Lemma rint_le (x y : R) : x <= y -> (np.rint x <= np.rint y)%Z.
Proof.
  intros Hxy.
  assert (Hf := Zfloor_le x y Hxy).
  destruct (Z.eq_dec (Zfloor x) (Zfloor y)) as [E|E].
  - unfold np.rint. rewrite E.
    destruct (Rlt_dec (x - IZR (Zfloor y)) (1 / 2));
      destruct (Rlt_dec (y - IZR (Zfloor y)) (1 / 2)); try lia; try lra;
      destruct (Rlt_dec (1 / 2) (x - IZR (Zfloor y)));
      destruct (Rlt_dec (1 / 2) (y - IZR (Zfloor y))); try lia; try lra;
      destruct (Z.even (Zfloor y)); lia.
  - destruct (rint_cases x) as [-> | ->], (rint_cases y) as [-> | ->]; lia.
Qed.

Lemma pow10_pos (d : nat) : 0 < 10 ^ d.
Proof. apply pow_lt. lra. Qed.

Lemma round_le (x y : R) (d : nat) : x <= y -> np.round x d <= np.round y d.
Proof.
  intros Hxy. unfold np.round.
  assert (Hd := pow10_pos d).
  apply Rmult_le_compat_r; [left; now apply Rinv_0_lt_compat|].
  apply IZR_le, rint_le. now apply Rmult_le_compat_r; [left|].
Qed.

(** Values with at most [d] decimals are fixed by rounding. *)
Lemma round_grid (k : Z) (d : nat) :
  np.round (IZR k / 10 ^ d) d = IZR k / 10 ^ d.
Proof.
  unfold np.round. assert (Hd := pow10_pos d).
  replace (IZR k / 10 ^ d * 10 ^ d) with (IZR k) by (field; lra).
  now rewrite rint_IZR.
Qed.

Lemma round_idem (x : R) (d : nat) :
  np.round (np.round x d) d = np.round x d.
Proof. unfold np.round at 2 3. apply round_grid. Qed.

Lemma round_zero (d : nat) : np.round 0 d = 0.
Proof.
  replace 0 with (IZR 0 / 10 ^ d) at 1.
  - rewrite round_grid. unfold Rdiv. ring.
  - unfold Rdiv. ring.
Qed.

Lemma round_near (x : R) (k : Z) (d : nat) :
  (IZR k - 1 / 2) / 10 ^ d < x < (IZR k + 1 / 2) / 10 ^ d ->
  np.round x d = IZR k / 10 ^ d.
Proof.
  intros [Hlo Hhi]. unfold np.round. assert (Hd := pow10_pos d).
  rewrite (rint_near _ k); [reflexivity|]. split.
  - apply (Rmult_lt_compat_r (10 ^ d)) in Hlo; [|exact Hd].
    replace ((IZR k - 1 / 2) / 10 ^ d * 10 ^ d) with (IZR k - 1 / 2) in Hlo
      by (field; lra).
    exact Hlo.
  - apply (Rmult_lt_compat_r (10 ^ d)) in Hhi; [|exact Hd].
    replace ((IZR k + 1 / 2) / 10 ^ d * 10 ^ d) with (IZR k + 1 / 2) in Hhi
      by (field; lra).
    exact Hhi.
Qed.
Definition analyzeDocument (lines : list jsstr) : Stats :=
  let lengths := map (@length char) lines in
  let avgLength := ndiv (sum (map of_nat lengths)) (of_nat (length lengths)) in
  let medianLength := median lengths in
  let sentenceEndings := length (filter (test no_flags re_sentence_end) lines) in
  let colonEndings := length (filter (test no_flags re_colon_end) lines) in
  {| avgLength := avgLength;
     medianLength := medianLength;
     sentenceEndingRatio := ndiv (of_nat sentenceEndings) (of_nat (length lines));
     colonEndingRatio := ndiv (of_nat colonEndings) (of_nat (length lines));
     totalLines := length lines |}.

(** [new TextStructureAnalyzer(rawText)] *)
Definition new_TextStructureAnalyzer (rawText : jsstr) : TextStructureAnalyzer :=
  let lines := filter truthy (map trim (split no_flags re_newline rawText)) in
  {| lines := lines; stats := analyzeDocument lines |}.

Definition endsWithPunctuation (line : jsstr) : bool := test no_flags re_punct_end line.

Definition startsWithCapital (line : jsstr) : bool := test no_flags re_starts_capital line.

Definition isListItem (line : jsstr) : bool := test no_flags re_list_item line.

(** [this.lines[i]] where the source has guarded the index: [isHeaderLine]
    reads [lines[index - 1]] for [index > 0] and [lines[index + 1]] for
    [index < lines.length - 1], so that for [index] from [-1] to
    [lines.length] the line it reads is there.  Beyond these the source reads
    [undefined] and throws at its [length]; what is said of [isHeaderLine] is
    said of the indices from [-1] to [lines.length]. *)
Definition line_at (this : TextStructureAnalyzer) (i : Z) : jsstr :=
  nth (Z.to_nat i) (lines this) [].

Definition push (factors : list number) (w : Q) : list number := factors ++ [Num w].

Section Analyzer.
(** [String.prototype.toUpperCase], the Unicode mapping of the host. *)
Variable toUpperCase : jsstr -> jsstr.

(** The all-caps test of [isHeaderLine], factor 2. *)
Definition isAllCaps (line : jsstr) (words : list jsstr) : bool :=
  str_eqb line (toUpperCase line)
  && test no_flags re_has_upper line
  && (1 <? length words)%nat
  && (length words <? 12)%nat.
(** * PyOmicron parameters: a shallow embedding of [omicron/parameters.py]

    The module has two entry points:
    - [generate_parameters_files] (the Builder), which turns a configuration
      section, a channel list and keyword overrides into Omicron parameter
      files, and
    - [validate_parameters] (the Validator), a chain of assertions on the
      chunk, segment and overlap durations.

    Conventions of the embedding.
    - Python [int] is [Z]; [%] on [int] is [Z.modulo] (both take the sign of
      the divisor), and a zero divisor raises [ZeroDivisionError].
    - Python [str] is [string]; a [dict] is an association list in iteration
      order (assignment to an existing key keeps its place, a new key goes
      last), which is what decides the order of the lines of a file.
    - Exceptions are values of [exn]; a computation returns a [res].
    - The module-level table [DEFAULTS] is a store that every call of the
      Builder receives and hands back: [DEFAULTS.copy()] copies the outer
      dictionary only, so [params[group]] and [DEFAULTS[group]] are the same
      object.
    - The code is read with Python 2 semantics ([dict.iteritems] exists);
      [from __future__ import division] makes [/] true division. *)

From Stdlib Require Import ZArith List String Ascii Bool Lia DecimalString.
From Stdlib Require DecimalPos DecimalZ.
Import ListNotations.

Open Scope string_scope.
Open Scope Z_scope.

(** ** Python values and exceptions *)

Inductive exn : Type :=
| KeyError (key : string)
| NoOptionError (option : string)
| ValueError (text : string)
| TypeError
| ZeroDivisionError
| AssertionError (message : string).

(** The result of running a piece of the program: a value, an exception, or
    [OutOfFuel] when a loop was cut off by the fuel of the model. *)
Inductive res (A : Type) : Type :=
| Ok (a : A)
| Raise (e : exn)
| OutOfFuel.

Arguments Ok {A} a.
Arguments Raise {A} e.
Arguments OutOfFuel {A}.

Definition res_bind {A B : Type} (r : res A) (k : A -> res B) : res B :=
  match r with
  | Ok a => k a
  | Raise e => Raise e
  | OutOfFuel => OutOfFuel
  end.

Notation "x <- r ;; k" := (res_bind r (fun x => k))
  (at level 61, r at next level, right associativity).

(** ['%d' % z] and [str(z)] for an [int]. *)
Definition str_int (z : Z) : string := NilZero.string_of_int (Z.to_int z).

(** ** The Validator *)

Definition msg_segment : string := "Segment length is greater than chunk length".
Definition msg_overlap : string := "Overlap length is greater than segment length".
Definition msg_zero : string := "Omicron cannot run with zero overlap".
Definition msg_padding : string := "Padding (overlap/2) is non-integer".
Definition msg_half : string := "Overlap is too large, cannot be more than 50%".
Definition msg_tiling (remainder : Z) : string :=
  "Chunk duration doesn't allow an integer number of segments, "
  ++ str_int remainder ++ "s too large".

(** [assert cond, message] followed by the rest of the function. *)
Definition py_assert {A : Type} (cond : bool) (message : string) (k : res A) : res A :=
  if cond then k else Raise (AssertionError message).

(** [a % b] on Python integers. *)
Definition py_mod (a b : Z) : res Z :=
  if b =? 0 then Raise ZeroDivisionError else Ok (a mod b).

Section Validator.

(** The values passed as [frange] and [sampling] when they are given, and the
    rest of the function after [if sampling is None or frange is None: return]
    (lines 203-215).  That tail computes with IEEE doubles ([math.floor],
    [math.log], [math.exp], true division), so it is a parameter here. *)
Variables frange_t sampling_t : Type.
Variable frequency_bound : Z -> Z -> frange_t -> sampling_t -> res unit.

Definition validate_parameters (chunk segment overlap : Z)
  (frange : option frange_t) (sampling : option sampling_t) : res unit :=
  py_assert (segment <=? chunk) msg_segment (
  py_assert (overlap <=? segment) msg_overlap (
  py_assert (negb (overlap =? 0)) msg_zero (
  r2 <- py_mod overlap 2 ;;
  py_assert (r2 =? 0) msg_padding (
  py_assert (segment >=? 2 * overlap) msg_half (
  let dchunk := chunk - overlap in
  let dseg := segment - overlap in
  r <- py_mod dchunk dseg ;;
  py_assert (r =? 0) (msg_tiling r) (
  match sampling, frange with
  | Some s, Some f => frequency_bound chunk overlap f s
  | _, _ => Ok tt
  end)))))).

End Validator.

Arguments validate_parameters {frange_t sampling_t} frequency_bound
  chunk segment overlap frange sampling.

(** The Validator called with the three durations only: no value can be
    passed for [frange] or [sampling]. *)
Definition no_frequency_bound : Z -> Z -> Empty_set -> Empty_set -> res unit :=
  fun _ _ f _ => match f with end.

Definition validate (chunk segment overlap : Z) : res unit :=
  validate_parameters no_frequency_bound chunk segment overlap None None.

(** *** The frequency stage for an integer sampling rate

    Lines 203-215 when [sampling] is an [int].  What the stage computes with
    doubles is a parameter: the test [frange[0] < 1] and the size lines
    204-205 give when it holds ([floor], [log], [ceil], [2 ** _]) or the
    exception they raise; the true division [a / b] of two integers; the
    diagnostic of line 211 ([log], [exp]); and the text of the message.
    The size of the other branch, the two products and the comparison of
    the assertion are integer arithmetic. *)
Section FrequencyStage.

Variables frange_t pyfloat : Type.
Variable low_below_one : frange_t -> bool.
Variable low_psdsize : Z -> frange_t -> res Z.
Variable truediv : Z -> Z -> res pyfloat.
Variable flow_of : Z -> Z -> Z -> res pyfloat.
Variable bound_message : pyfloat -> Z -> pyfloat -> res string.

(** The [if]/[else] of lines 203-207. *)
Definition psdsize_of (frange : frange_t) (sampling : Z) : res Z :=
  if low_below_one frange then low_psdsize sampling frange
  else Ok (2 * sampling).

Definition frequency_check (chunk overlap : Z) (frange : frange_t) (sampling : Z)
  : res unit :=
  psdsize <- psdsize_of frange sampling ;;
  psdlen <- truediv psdsize sampling ;;
  let chunkp := chunk * sampling in
  let overlapp := overlap * sampling in
  flow <- flow_of sampling chunk overlap ;;
  if chunkp - overlapp >=? 2 * psdsize then Ok tt
  else (message <- bound_message psdlen overlap flow ;;
        Raise (AssertionError message)).

End FrequencyStage.

Arguments psdsize_of {frange_t} low_below_one low_psdsize frange sampling.
Arguments frequency_check {frange_t pyfloat} low_below_one low_psdsize truediv
  flow_of bound_message chunk overlap frange sampling.

(** An instance for worked examples: a frequency range of two positive
    integers, whose low end is never below 1, and doubles kept as the
    expressions that give them.  [a / 0] raises [ZeroDivisionError]; the
    logarithm of line 211 raises [ValueError] on a chunk that is not longer
    than the overlap; no overflow is modelled, which is right for
    durations and rates below [2 ^ 700]; the message is its first words,
    without the two numbers. *)
Inductive sample_float : Type :=
| Quotient (a b : Z)
| Flow (sampling chunk overlap : Z).

Definition sample_truediv (a b : Z) : res sample_float :=
  if b =? 0 then Raise ZeroDivisionError else Ok (Quotient a b).

Definition sample_flow (sampling chunk overlap : Z) : res sample_float :=
  if chunk - overlap <=? 0 then Raise (ValueError "math domain error")
  else Ok (Flow sampling chunk overlap).

Definition sample_message (psdlen : sample_float) (overlap : Z) (flow : sample_float)
  : res string :=
  Ok "Chunk duration not large enough to resolve lower-frequency bound".

Definition sample_frequency_check
  : Z -> Z -> positive * positive -> Z -> res unit :=
  frequency_check (fun _ => false) (fun _ _ => Raise (ValueError "math domain error"))
    sample_truediv sample_flow sample_message.

(** ** Strings, paths and slices as the Builder uses them *)

Definition nl : string := String "010"%char "".

(** [s.split(sep)] for a separator of one character. *)
Fixpoint split_on (sep : ascii) (s : string) : list string :=
  match s with
  | EmptyString => [""]
  | String c rest =>
      let parts := split_on sep rest in
      if Ascii.eqb c sep then "" :: parts
      else match parts with
           | [] => [String c ""]
           | p :: ps => String c p :: ps
           end
  end.

(** [s.upper()] on a byte string in the C locale. *)
Definition upper_ascii (c : ascii) : ascii :=
  let n := N_of_ascii c in
  if ((97 <=? n) && (n <=? 122))%N then ascii_of_N (n - 32) else c.

Fixpoint upper (s : string) : string :=
  match s with
  | EmptyString => EmptyString
  | String c rest => String (upper_ascii c) (upper rest)
  end.

(** [''.join(key.split('-')).upper()] *)
Definition okey_of (key : string) : string :=
  upper (String.concat "" (split_on "-"%char key)).

Fixpoint spaces (n : nat) : string :=
  match n with
  | O => ""
  | S n' => String " "%char (spaces n')
  end.

(** ['{0: <width}'.format(s)]: [s] padded on the right with spaces. *)
Definition ljust (width : nat) (s : string) : string :=
  s ++ spaces (width - String.length s).

Fixpoint ends_with_slash (s : string) : bool :=
  match s with
  | EmptyString => false
  | String c EmptyString => Ascii.eqb c "/"%char
  | String _ rest => ends_with_slash rest
  end.

(** [os.path.join(a, b)] of [posixpath]. *)
Definition path_join (a b : string) : string :=
  if String.prefix "/" b then b
  else if (a =? "")%string || ends_with_slash a then a ++ b
  else a ++ "/" ++ b.

(** [l[a:b]] with Python's reading of negative and oversized bounds. *)
Definition py_slice {A : Type} (l : list A) (a b : Z) : list A :=
  let n := Z.of_nat (List.length l) in
  let clamp x := if x <? 0 then Z.max 0 (x + n) else Z.min x n in
  let a' := clamp a in
  let b' := clamp b in
  firstn (Z.to_nat (b' - a')) (skipn (Z.to_nat a') l).

(** ** Dictionaries *)

Section Dict.

Variable V : Type.

Definition dict : Type := list (string * V).

Fixpoint dict_get (k : string) (d : dict) : option V :=
  match d with
  | [] => None
  | (k', v) :: d' => if (k' =? k)%string then Some v else dict_get k d'
  end.
(** * Snake game (src/game.ts): a shallow embedding and its properties

    The TypeScript module drives a grid snake game with an RxJS pipeline:
    [timer$ |> withLatestFrom(heading$) |> scan(step, state0)
            |> startWith(state0) |> takeWhile(isAlive) |> takeUntil(destroyed$)]
    and a subscriber that paints the incremental diff into an SVG element.

    Conventions of the embedding:
    - a JavaScript number that holds a grid coordinate, a pixel size or a
      tick count is an integer of [Z] (the code only adds and subtracts one,
      divides with [Math.floor] and compares; all values stay far inside the
      exactly represented range of a double);
    - [Number -> String] conversion of such an integer is stdpp's [pretty]
      (decimal digits, a leading minus sign for negatives);
    - a thrown [TypeError] is [None];
    - calls to collaborators (console, end-of-game form, score display) are
      recorded as a list of [Effect]s;
    - [Math.random] is an oracle: the cell that [board.random()] would return
      is an argument of the transition. *)

From Stdlib Require Import ZArith String Ascii List Bool Lia.
From stdpp Require Import base option list strings pretty gmap.

Local Open Scope Z_scope.

(** ** Heading *)

Module Heading.
(** [type Heading = "N" | "E" | "S" | "W"] *)
Inductive t : Set := N | E | S | W.

Definition eqb (h1 h2 : t) : bool :=
  match h1, h2 with
  | N, N | E, E | S, S | W, W => true
  | _, _ => false
  end.
End Heading.

Definition isOpposite (heading1 heading2 : Heading.t) : bool :=
  match heading1 with
  | Heading.N => Heading.eqb heading2 Heading.S
  | Heading.E => Heading.eqb heading2 Heading.W
  | Heading.S => Heading.eqb heading2 Heading.N
  | Heading.W => Heading.eqb heading2 Heading.E
  end.

(** ** CellLocation *)

Module CellLocation.
Record t : Set := mk { x : Z; y : Z }.

Definition next (this : t) (heading : Heading.t) : t :=
  match heading with
  | Heading.N => mk (x this) (y this - 1)
  | Heading.E => mk (x this + 1) (y this)
  | Heading.S => mk (x this) (y this + 1)
  | Heading.W => mk (x this - 1) (y this)
  end.

(** [get id() { return this.x + "_" + this.y; }] *)
Definition id (this : t) : string :=
  pretty (x this) +:+ "_" +:+ pretty (y this).
End CellLocation.

(** ** Board *)

Record Rect : Set := { rx : Z; ry : Z; rwidth : Z; rheight : Z }.

Module Board.
Record t : Set := mk { width : Z; height : Z; cellSize : Z }.

(** The constructor: [Math.floor(domRect.width / cellSize)], for a
    bounding rectangle measured in whole pixels. *)
Definition new (domRectWidth domRectHeight cellSize : Z) : t :=
  mk (domRectWidth / cellSize) (domRectHeight / cellSize) cellSize.

(** [size] is accepted and not used, as in the source. *)
Definition startSnake (this : t) (size : Z) (heading : Heading.t)
  : list CellLocation.t :=
  let centre := CellLocation.mk (width this / 2) (height this / 2) in
  [centre; CellLocation.next centre heading].

Definition isWithinBounds (this : t) (location : CellLocation.t) : bool :=
  (CellLocation.x location >=? 0) &&
  (CellLocation.x location <? width this) &&
  (CellLocation.y location >=? 0) &&
  (CellLocation.y location <? height this).

Definition getRect (this : t) (cellLocation : CellLocation.t) : Rect :=
  {| rx := CellLocation.x cellLocation * cellSize this;
     ry := CellLocation.y cellLocation * cellSize this;
     rwidth := cellSize this;
     rheight := cellSize this |}.
End Board.

(** ** GameState *)

Record Snake : Set := { body : list CellLocation.t; heading : Heading.t }.

Record SnakeEvolution : Set :=
  { newHead : list CellLocation.t;   (* snake parts to be added *)
    oldTail : list CellLocation.t }. (* snake parts to be removed *)

Record GameState : Set :=
  { isAlive : bool;
    snake : Snake;
    snakeEvolution : SnakeEvolution;
    foodLocation : option CellLocation.t }.

(** Calls that leave the pipeline. *)
Inductive Effect : Set :=
| ConsoleLog (msg : string) (n : nat)   (* console.log("DEAD!", n) *)
| EndGame (score : nat)                 (* this.endGame(score) *)
| AddScore (score : nat).               (* this.addScore(score) *)

(** ** The transition: the callback of [scan] (game.ts, lines 176-210) *)

(** [isOpposite(acc.snake.heading, curr[1]) ? acc.snake.heading : curr[1]] *)
Definition newHeading (acc : GameState) (curr : Z * Heading.t) : Heading.t :=
  if isOpposite (heading (snake acc)) curr.2
  then heading (snake acc)
  else curr.2.

(** [acc.snake.body[acc.snake.body.length - 1].next(newHeading)]; on an empty
    body the indexing yields [undefined] and the call throws. *)
Definition nextHead (acc : GameState) (curr : Z * Heading.t)
  : option CellLocation.t :=
  c ← last (body (snake acc));
  Some (CellLocation.next c (newHeading acc curr)).

(** [body.find((x) => x.id === h.id) !== undefined] *)
Definition hitsBody (cells : list CellLocation.t) (h : CellLocation.t) : bool :=
  match List.find (fun c => String.eqb (CellLocation.id c) (CellLocation.id h)) cells with
  | Some _ => true
  | None => false
  end.

Definition didDie (board : Board.t) (acc : GameState) (h : CellLocation.t) : bool :=
  negb (Board.isWithinBounds board h) || hitsBody (body (snake acc)) h.

(** [acc.foodLocation && acc.foodLocation.id === newHead.id], as a truth value *)
Definition didEat (acc : GameState) (h : CellLocation.t) : bool :=
  match foodLocation acc with
  | Some food => String.eqb (CellLocation.id food) (CellLocation.id h)
  | None => false
  end.

(** [!acc.foodLocation] *)
Definition absent {A : Type} (o : option A) : bool :=
  match o with
  | Some _ => false
  | None => true
  end.

(** [rnd] is the cell [this.board.random()] returns when it is called. *)
Definition scanStep (board : Board.t) (rnd : CellLocation.t)
    (acc : GameState) (curr : Z * Heading.t) : option (GameState * list Effect) :=
  h ← nextHead acc curr;
  if didDie board acc h then
    let n := length (body (snake acc)) in
    Some ({| isAlive := false;
             snake := snake acc;
             snakeEvolution := snakeEvolution acc;
             foodLocation := foodLocation acc |},
          [ConsoleLog "DEAD!" n; EndGame n])
  else
    let ate := didEat acc h in
    (* [acc.snake.body[0]]: defined, the body has a last cell *)
    c0 ← head (body (snake acc));
    Some ({| isAlive := true;
             snake := {| body := if ate
                                 then body (snake acc) ++ [h]
                                 else drop 1 (body (snake acc)) ++ [h];
                         heading := newHeading acc curr |};
             snakeEvolution := {| newHead := [h];
                                  oldTail := if ate then [] else [c0] |};
             foodLocation := if ate || absent (foodLocation acc)
                             then Some rnd
                             else foodLocation acc |},
          []).

Definition state0 (board : Board.t) : GameState :=
  let startSnake := Board.startSnake board 2 Heading.E in
  {| isAlive := true;
     snake := {| body := startSnake; heading := Heading.E |};
     snakeEvolution := {| newHead := startSnake; oldTail := [] |};
     foodLocation := None |}.

(** States the pipeline can hold in its accumulator: [state0], and whatever
    the transition returns from a live accumulator ([takeWhile] lets no
    tick reach [scan] after a dead one). *)
Inductive reachable (board : Board.t) : GameState -> Prop :=
| reachable_state0 : reachable board (state0 board)
| reachable_scan rnd acc curr st eff :
    reachable board acc ->
    isAlive acc = true ->
    scanStep board rnd acc curr = Some (st, eff) ->
    reachable board st.

(** ** heading$ : the keyboard side of [withLatestFrom] *)

(** [filter] on the four arrow keys followed by [map]. *)
Definition headingOfKey (key : string) : option Heading.t :=
  if String.eqb key "ArrowUp" then Some Heading.N
  else if String.eqb key "ArrowRight" then Some Heading.E
  else if String.eqb key "ArrowDown" then Some Heading.S
  else if String.eqb key "ArrowLeft" then Some Heading.W
  else None.

(** ** The subscription *)

Inductive Status : Set :=
| Subscribed (acc : GameState)  (* running; [acc] is the accumulator of [scan] *)
| Completed                     (* [takeWhile] saw a dead state *)
| Cancelled                     (* [takeUntil]: [destroyed$] fired *)
| Failed.                       (* an exception escaped a callback *)

Record Stream : Set :=
  { status : Status;
    latest : Heading.t;   (* last value of [heading$], seeded with "E" *)
    ticks : Z }.          (* next value of [timer$] *)

(** What one event makes the pipeline hand over. *)
Record Output : Set :=
  { pushed : list GameState;   (* values passed to the subscriber *)
    calls : list Effect }.     (* collaborator calls made by [scan] *)

Definition silent : Output := {| pushed := []; calls := [] |}.

Inductive StreamEvent : Set :=
| KeyDown (key : string)
| TimerFire (rnd : CellLocation.t).

Module Pipeline.
(** Subscription: [startWith(state0)] pushes [state0], which passes
    [takeWhile]. *)
Definition subscribe (board : Board.t) : Stream * Output :=
  ({| status := Subscribed (state0 board); latest := Heading.E; ticks := 0 |},
   {| pushed := [state0 board]; calls := [] |}).

Definition onKeyDown (key : string) (s : Stream) : Stream :=
  match status s, headingOfKey key with
  | Subscribed _, Some h => {| status := status s; latest := h; ticks := ticks s |}
  | _, _ => s
  end.

(** One tick: [withLatestFrom], [scan], [takeWhile] (not inclusive). *)
Definition onTimer (board : Board.t) (rnd : CellLocation.t) (s : Stream)
  : Stream * Output :=
  match status s with
  | Subscribed acc =>
      match scanStep board rnd acc (ticks s, latest s) with
      | Some (st, eff) =>
          if isAlive st
          then ({| status := Subscribed st; latest := latest s; ticks := ticks s + 1 |},
                {| pushed := [st]; calls := eff |})
          else ({| status := Completed; latest := latest s; ticks := ticks s + 1 |},
                {| pushed := []; calls := eff |})
      | None =>
          ({| status := Failed; latest := latest s; ticks := ticks s + 1 |}, silent)
      end
  | _ => (s, silent)
  end.

Definition handle (board : Board.t) (ev : StreamEvent) (s : Stream)
  : Stream * Output :=
  match ev with
  | KeyDown key => (onKeyDown key s, silent)
  | TimerFire rnd => onTimer board rnd s
  end.

(** A whole run: the outputs of the events, in order. *)
Fixpoint run (board : Board.t) (evs : list StreamEvent) (s : Stream)
  : Stream * Output :=
  match evs with
  | [] => (s, silent)
  | ev :: rest =>
      let '(s1, o1) := handle board ev s in
      let '(s2, o2) := run board rest s1 in
      (s2, {| pushed := pushed o1 ++ pushed o2; calls := calls o1 ++ calls o2 |})
  end.

(** Subscribe, then run. *)
Definition play (board : Board.t) (evs : list StreamEvent) : Stream * Output :=
  let '(s0, o0) := subscribe board in
  let '(s1, o1) := run board evs s0 in
  (s1, {| pushed := pushed o0 ++ pushed o1; calls := calls o0 ++ calls o1 |}).

Definition cancel (s : Stream) : Stream :=
  match status s with
  | Subscribed _ => {| status := Cancelled; latest := latest s; ticks := ticks s |}
  | _ => s
  end.

Definition active (s : Stream) : bool :=
  match status s with
  | Subscribed _ => true
  | _ => false
  end.
End Pipeline.

(** ** The drawing surface and the subscriber *)

(** A child of the SVG element: the [rect] the subscriber creates. *)
Record Element : Set := { elemId : string; elemRect : Rect }.

(** The [SVGSVGElement] handed to [gameOn]: its identity and the rectangle
    [getBoundingClientRect()] reports. Its children live in the [Dom]. *)
Record Surface : Set :=
  { surfaceId : nat; boundingWidth : Z; boundingHeight : Z }.

Definition getElementById (id : string) (children : list Element) : option Element :=
  List.find (fun e => String.eqb (elemId e) id) children.

(** [el.remove()] for the element [getElementById] found: the first child
    carrying that id goes. *)
Fixpoint removeFirst (id : string) (children : list Element) : list Element :=
  match children with
  | [] => []
  | e :: rest =>
      if String.eqb (elemId e) id then rest else e :: removeFirst id rest
  end.

Definition svgRect (board : Board.t) (id : string) (cell : CellLocation.t) : Element :=
  {| elemId := id; elemRect := Board.getRect board cell |}.

(** [oldTail.forEach(c => svg.getElementById(c.id).remove())]; the flag is
    [false] when a lookup returned [null] and [.remove()] threw. *)
Fixpoint removeTails (cells : list CellLocation.t) (children : list Element)
  : list Element * bool :=
  match cells with
  | [] => (children, true)
  | c :: rest =>
      match getElementById (CellLocation.id c) children with
      | Some _ => removeTails rest (removeFirst (CellLocation.id c) children)
      | None => (children, false)
      end
  end.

######

- ACTIVITY
Beginning with the line that has "tick reach [scan] after a dead one). *)" and ending with the line that has "Inductive Status : Set", set down the lines above exactly and include no others.

- WRITTEN ANSWER
    tick reach [scan] after a dead one). *)
Inductive reachable (board : Board.t) : GameState -> Prop :=
| reachable_state0 : reachable board (state0 board)
| reachable_scan rnd acc curr st eff :
    reachable board acc ->
    isAlive acc = true ->
    scanStep board rnd acc curr = Some (st, eff) ->
    reachable board st.

(** ** heading$ : the keyboard side of [withLatestFrom] *)

(** [filter] on the four arrow keys followed by [map]. *)
Definition headingOfKey (key : string) : option Heading.t :=
  if String.eqb key "ArrowUp" then Some Heading.N
  else if String.eqb key "ArrowRight" then Some Heading.E
  else if String.eqb key "ArrowDown" then Some Heading.S
  else if String.eqb key "ArrowLeft" then Some Heading.W
  else None.

(** ** The subscription *)

Inductive Status : Set :=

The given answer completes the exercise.